How to make a good portrait?
Today's post is an answer to the ever-arising question of how to take good portrait photos. The tips I present below are my thoughts based on the experience I have gathered so far.
I do not focus only on the portrait, as everyone has in mind (face, bust), but on the broadly understood photographing of people at photo sessions. So, consider the post below as a collection of my tips on how to photograph people well.
This time there won't be a word about the hardware. I focus only on practice; cooperation with the photographed person, observation of the surroundings and light.
Interaction, relaxation, good atmosphere, trust and getting to know the person.
The first and one of the basic principles. The person we photograph must feel good and at ease. She cannot be tense and nervous. Such photos end disastrously.
Even if I work with people dealing with professional modeling, the sessions are always preceded by a conversation. Usually initiated electronically and continued with a photo shoot.
The same applies to beginners. I always explain that I will help them in the right setting and if something is wrong, I will correct it immediately. This is very important to them because they don't feel confident enough to "sweep" in front of the lens. This is how I build trust.
I always continue the conversation while shooting. A simple matter that will take the sessions to the subconscious level. Then the photographed person often relaxes completely and thanks to this it is easy to spot very natural poses that look the best. Often, during such chats, I will catch a great positioning of the person standing in front of the lens and if I do not manage to take the picture, please do this again. Then I know that this is an attitude in which the person feels great.
2. Appropriate selection of place, style and time.
Another very important aspect that should be devoted to a few longer sentences. Without a suitable place, even the best and most beautiful model will not help. This principle applies when the blurring of the background shows the elements of the environment in such a way that they affect the reception of the photograph.

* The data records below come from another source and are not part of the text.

(** *** One read *)

Lemma ReadFromUDP_datagram buf payload a h :
  buf_ok h buf →
  ∃ h', ReadFromUDP buf (Datagram payload a) h
        = ((length payload `min` MaxDatagramSize, Some a, None), h') ∧
        buf_ok h' buf ∧ length h' = length h ∧
        length (bytes_of h' buf) = MaxDatagramSize ∧
        ∀ n, n = length payload `min` MaxDatagramSize →
             take n (bytes_of h' buf) = take MaxDatagramSize payload ∧
             bytes_of h' (mkSlice (s_ptr buf) n (s_cap buf))
             = take MaxDatagramSize payload.
Proof.
  intros (Hlen & Hcap & arr & Harr & Harrlen).
  unfold ReadFromUDP, copy_into. rewrite Hlen.
  set (n := length payload `min` MaxDatagramSize).
  eexists. split; [reflexivity |].
  assert (Hnew : alter (λ arr0, take n payload ++ drop n arr0) (s_ptr buf) h
                 !! s_ptr buf = Some (take n payload ++ drop n arr)).
  { by rewrite list_lookup_alter_eq, Harr. }
  assert (Hnewlen : length (take n payload ++ drop n arr) = MaxDatagramSize).
  { rewrite length_app, length_take, length_drop. lia. }
  assert (Htake : take n (take n payload ++ drop n arr) = take MaxDatagramSize payload).
  { rewrite take_app_le by (rewrite length_take; lia).
    rewrite take_take, Nat.min_id. unfold n.
    destruct (decide (length payload ≤ MaxDatagramSize)).
    - rewrite Nat.min_l by done. by rewrite !take_ge by lia.
    - by rewrite Nat.min_r by lia. }
  split; [| split; [| split]].
  - split; [done | split; [done |]]. eauto.
  - apply length_alter.
  - unfold bytes_of. rewrite Hnew, Hlen. simpl.
    rewrite length_take. lia.
  - intros ? ->. fold n. unfold bytes_of. simpl. rewrite Hnew, Hlen. simpl.
    rewrite take_take. replace (n `min` MaxDatagramSize) with n by lia. done.
Qed.
(** X5: The outcome of a run does not depend on the order of the amounts:
    two lists that are permutations of each other leave the same tracker,
    or raise the same exception. *)
Theorem feed_permutation (s : RemittanceSplitter) (xs ys : list Z) :
  Permutation xs ys ->
  forall t, feed s xs t = feed s ys t.
Proof.
  induction 1 as [| x l l' _ IH | x y l | l l' l'' _ IH1 _ IH2]; intros t.
  - reflexivity.
  - rewrite !feed_cons. destruct (calculate_split s x); cbn [bind];
      [apply IH | reflexivity].
  - rewrite !feed_cons.
    destruct (Z.le_gt_cases x 0) as [Hx | Hx];
      destruct (Z.le_gt_cases y 0) as [Hy | Hy];
      repeat first
        [ rewrite (calculate_split_nonpos s x Hx)
        | rewrite (calculate_split_nonpos s y Hy)
        | rewrite (calculate_split_pos s x Hx)
        | rewrite (calculate_split_pos s y Hy) ];
      cbn [bind]; rewrite ?feed_cons;
      repeat first
        [ rewrite (calculate_split_nonpos s x Hx)
        | rewrite (calculate_split_nonpos s y Hy)
        | rewrite (calculate_split_pos s x Hx)
        | rewrite (calculate_split_pos s y Hy) ];
      cbn [bind]; try reflexivity.
    now rewrite allocate_comm.
  - now rewrite IH1, IH2.
Qed.

Lemma feed_permutation_witness :
  feed (mkRemittanceSplitter config_40_30_20_10) [7; 99; 1]
       ContractTracker_init =
  feed (mkRemittanceSplitter config_40_30_20_10) [1; 7; 99]
       ContractTracker_init.
Proof.
  apply (feed_permutation (mkRemittanceSplitter config_40_30_20_10)
           [7; 99; 1] [1; 7; 99]).
  apply Permutation_sym.
  apply (Permutation_cons_app [7; 99] [] 1).
  apply Permutation_refl.
Defined.

(** X6: Cumulative per-bucket drift.  After a run over positive amounts from a
    fresh tracker, under percentages summing to 100: each truncated
    bucket is below its exact share of the amounts by at most 0.99 units
    per call, and insurance above its exact share by at most 2.97 units
    per call. *)
Theorem feed_bucket_drift (s : RemittanceSplitter) (amounts : list Z) :
  validate (config s) = true ->
  Forall (fun n => 0 < n) amounts ->
  exists t,
    feed s amounts ContractTracker_init = Ok t /\
    0 <= spending_percent (config s) * sum_amounts amounts
         - 100 * spending_total t <= 99 * len amounts /\
    0 <= savings_percent (config s) * sum_amounts amounts
         - 100 * savings_total t <= 99 * len amounts /\
    0 <= bills_percent (config s) * sum_amounts amounts
         - 100 * bills_total t <= 99 * len amounts /\
    0 <= 100 * insurance_total t
         - insurance_percent (config s) * sum_amounts amounts
      <= 297 * len amounts.
Proof.
  intros Hv Hpos. apply validate_sum in Hv.
  eexists. split; [apply (feed_closed_form s amounts Hpos)|].
  cbn [spending_total savings_total bills_total insurance_total
       ContractTracker_init].
  pose proof (bucket_sum_bounds (spending_percent (config s)) amounts).
  pose proof (bucket_sum_bounds (savings_percent (config s)) amounts).
  pose proof (bucket_sum_bounds (bills_percent (config s)) amounts).
  pose proof (insurance_run_bounds _ _ _ _ amounts Hv).
  lia.
Qed.

Lemma feed_bucket_drift_witness :
  exists t,
    feed (mkRemittanceSplitter config_25_25_25_25) [3; 7]
         ContractTracker_init = Ok t /\
    0 <= spending_percent config_25_25_25_25 * sum_amounts [3; 7]
         - 100 * spending_total t <= 99 * len [3; 7] /\
    0 <= savings_percent config_25_25_25_25 * sum_amounts [3; 7]
         - 100 * savings_total t <= 99 * len [3; 7] /\
    0 <= bills_percent config_25_25_25_25 * sum_amounts [3; 7]
         - 100 * bills_total t <= 99 * len [3; 7] /\
    0 <= 100 * insurance_total t
         - insurance_percent config_25_25_25_25 * sum_amounts [3; 7]
      <= 297 * len [3; 7].
Proof.
  apply (feed_bucket_drift (mkRemittanceSplitter config_25_25_25_25) [3; 7]).
  - reflexivity.
  - repeat (apply Forall_cons; [lia|]). apply Forall_nil.
Defined.

(** X7: The tolerance check of [test_high_volume] holds for every run, not
    only the scripted one: under percentages summing to 100, when every
    amount is at least 10000, the tracked total is within
    [total_remitted // 10000] of
    [(total_remitted * tracked_pct) // 100]. *)
Theorem tracked_total_within_tolerance (s : RemittanceSplitter)
        (amounts : list Z) :
  validate (config s) = true ->
  Forall (fun n => 10000 <= n) amounts ->
  exists t,
    feed s amounts ContractTracker_init = Ok t /\
    Z.abs (get_tracked_total t
           - (sum_amounts amounts *
              (savings_percent (config s) + bills_percent (config s) +
               insurance_percent (config s))) / 100)
    <= sum_amounts amounts / 10000.
Proof.
  intros Hv Hbig.
  pose proof (Forall_positive 10000 amounts ltac:(lia) Hbig) as Hpos.
  pose proof (sum_amounts_lower 10000 amounts Hbig) as Hlow.
  apply validate_sum in Hv.
  eexists. split; [apply (feed_closed_form s amounts Hpos)|].
  unfold get_tracked_total.
  cbn [spending_total savings_total bills_total insurance_total
       ContractTracker_init].
  pose proof (bucket_sum_bounds (spending_percent (config s)) amounts) as Ha.
  set (S := sum_amounts amounts) in *.
  set (A := bucket_sum (spending_percent (config s)) amounts) in *.
  set (B := bucket_sum (savings_percent (config s)) amounts).
  set (C := bucket_sum (bills_percent (config s)) amounts).
  set (pct := savings_percent (config s) + bills_percent (config s) +
              insurance_percent (config s)).
  assert (Hpct : S * pct = 100 * S - spending_percent (config s) * S)
    by (unfold pct; nia).
  pose proof (floor100 (S * pct)) as HE.
  pose proof (Z.div_mod S 10000 ltac:(lia)) as HT.
  pose proof (Z.mod_pos_bound S 10000 ltac:(lia)) as HT'.
  assert (0 <= len amounts) by (unfold len; lia).
  lia.
Qed.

When choosing a place, you should always choose it according to the person you are photographing or vice versa; person to a given place. I cannot imagine photographing a woman in a long dress against the background of graffiti. Unless the photography is to convey a specific message, e.g. by means of contrast. As I mentioned, it is best to choose the place for the photographed person. So that it fits this location. She identified with it to some extent. To all this, you should add styling that fits into the whole.
If we work with professional models and we have a project / vision to implement, the place must be selected in terms of styling, while the model must feel the atmosphere.
It is different with time. It can be matched to the session concept. That's what I did for the morning session with steaming ponds. If, however, the time does not matter, it is worth taking photos during the golden hour or at any time on a cloudy day. Then the light is neutral and gentle, which results in nicely lit photos.
There is no need to be limited only to shooting in the golden hour or only on a cloudy day. If you only have a vision of photos in bright sunlight and you want to achieve the desired effect, why not? This is what I did in the case of sessions in bright sunlight with Kasia. However, I do not recommend this solution to beginners. It is not easy and you have to do it very consciously, but I still recommend experimenting because I know from experience that this is the best and fastest way to success (of any kind).